(** The X5 statement on a 503 with an empty object. *)
Lemma server_error_names_the_status_witness :
  (response_ok 503 = false /\ truthy (lookup "error" []) = false) /\
  NewsSearcher.error
    (NewsSearcher.handleSubmit_settle
       (FetchResponse 503 (BodyJson (VObj []))) NewsSearcher.initial)
  = VStr "Server error (503). Please try again." /\
  HelloWorldGenerator.error
    (HelloWorldGenerator.handleSubmit_settle
       (AxiosAnswered 503 (VObj [])) HelloWorldGenerator.initial)
  = VStr "Server error: 503".
Proof.
  split; [now split | ].
  pose proof (server_error_names_the_status 503 [] eq_refl eq_refl)
    as (Hn & _ & _ & Hh).
  split; [exact (Hn NewsSearcher.initial) | exact (Hh HelloWorldGenerator.initial)].
Defined.

Lemma NewsSearcher_try_success_body (status : nat)
      (props : list (string * value)) :
  response_ok status = true ->
  NewsSearcher.handleSubmit_try (FetchResponse status (BodyJson (VObj props)))
  = if Array_isArray (lookup "articles" props) then
      Ok (NewsSearcher.setArticles (VObj props))
    else if truthy (lookup "message" props) then
      Ok (NewsSearcher.setError (lookup "message" props))
    else Throw (JsError "Invalid response format from server").
Proof.
  intros Hok. unfold NewsSearcher.handleSubmit_try. simpl.
  rewrite Hok. simpl.
  destruct (lookup "articles" props); simpl; rewrite ?andb_false_r;
    reflexivity.
Qed.

(** X6. How NewsSearcher reads a 2xx response whose body is an object: an
    [articles] array makes it a result, kept whole, whatever else the body
    holds; without one, a truthy [message] is shown as the error; without
    either the error is [Invalid response format from server].  In the two
    error cases nothing is kept as a result. *)
Theorem searcher_reads_success_body :
  forall (status : nat) (props : list (string * value))
         (s : NewsSearcher.State),
    response_ok status = true ->
    NewsSearcher.articles s = VNull -> NewsSearcher.error s = VNull ->
    let s' := NewsSearcher.handleSubmit_settle
                (FetchResponse status (BodyJson (VObj props))) s in
    if Array_isArray (lookup "articles" props) then
      NewsSearcher.view s' = Some (Success (VObj props))
    else if truthy (lookup "message" props) then
      NewsSearcher.view s' = Some (Error (lookup "message" props))
    else
      NewsSearcher.view s'
      = Some (Error (VStr "Invalid response format from server")).
Proof.
  intros status props [a l e f] Hok Ha He. simpl in Ha, He. subst a e.
  unfold NewsSearcher.handleSubmit_settle, NewsSearcher.view.
  rewrite (NewsSearcher_try_success_body status props Hok).
  destruct (Array_isArray (lookup "articles" props)); [reflexivity | ].
  destruct (truthy (lookup "message" props)) eqn:Hm; [ | reflexivity].
  unfold classify. simpl. now rewrite Hm.
Qed.

(** The X6 statement on a body that only carries a message. *)
Lemma searcher_reads_success_body_witness :
  let s := fst (NewsSearcher.handleSubmit_begin NewsSearcher.initial) in
  (response_ok 200 = true /\ NewsSearcher.articles s = VNull /\
   NewsSearcher.error s = VNull) /\
  NewsSearcher.view
    (NewsSearcher.handleSubmit_settle
       (FetchResponse 200 (BodyJson (VObj [("message", VStr "No results")])))
       s)
  = Some (Error (VStr "No results")).
Proof.
  intros s. split; [repeat split | ].
  exact (searcher_reads_success_body 200 [("message", VStr "No results")] s
           eq_refl eq_refl eq_refl).
Defined.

** PROBLEM DESCRIPTION **
If a line in the material above contains the word "unfold", it counts; give only the number of such lines.

** SOLUTION TO THIS PROBLEM **
3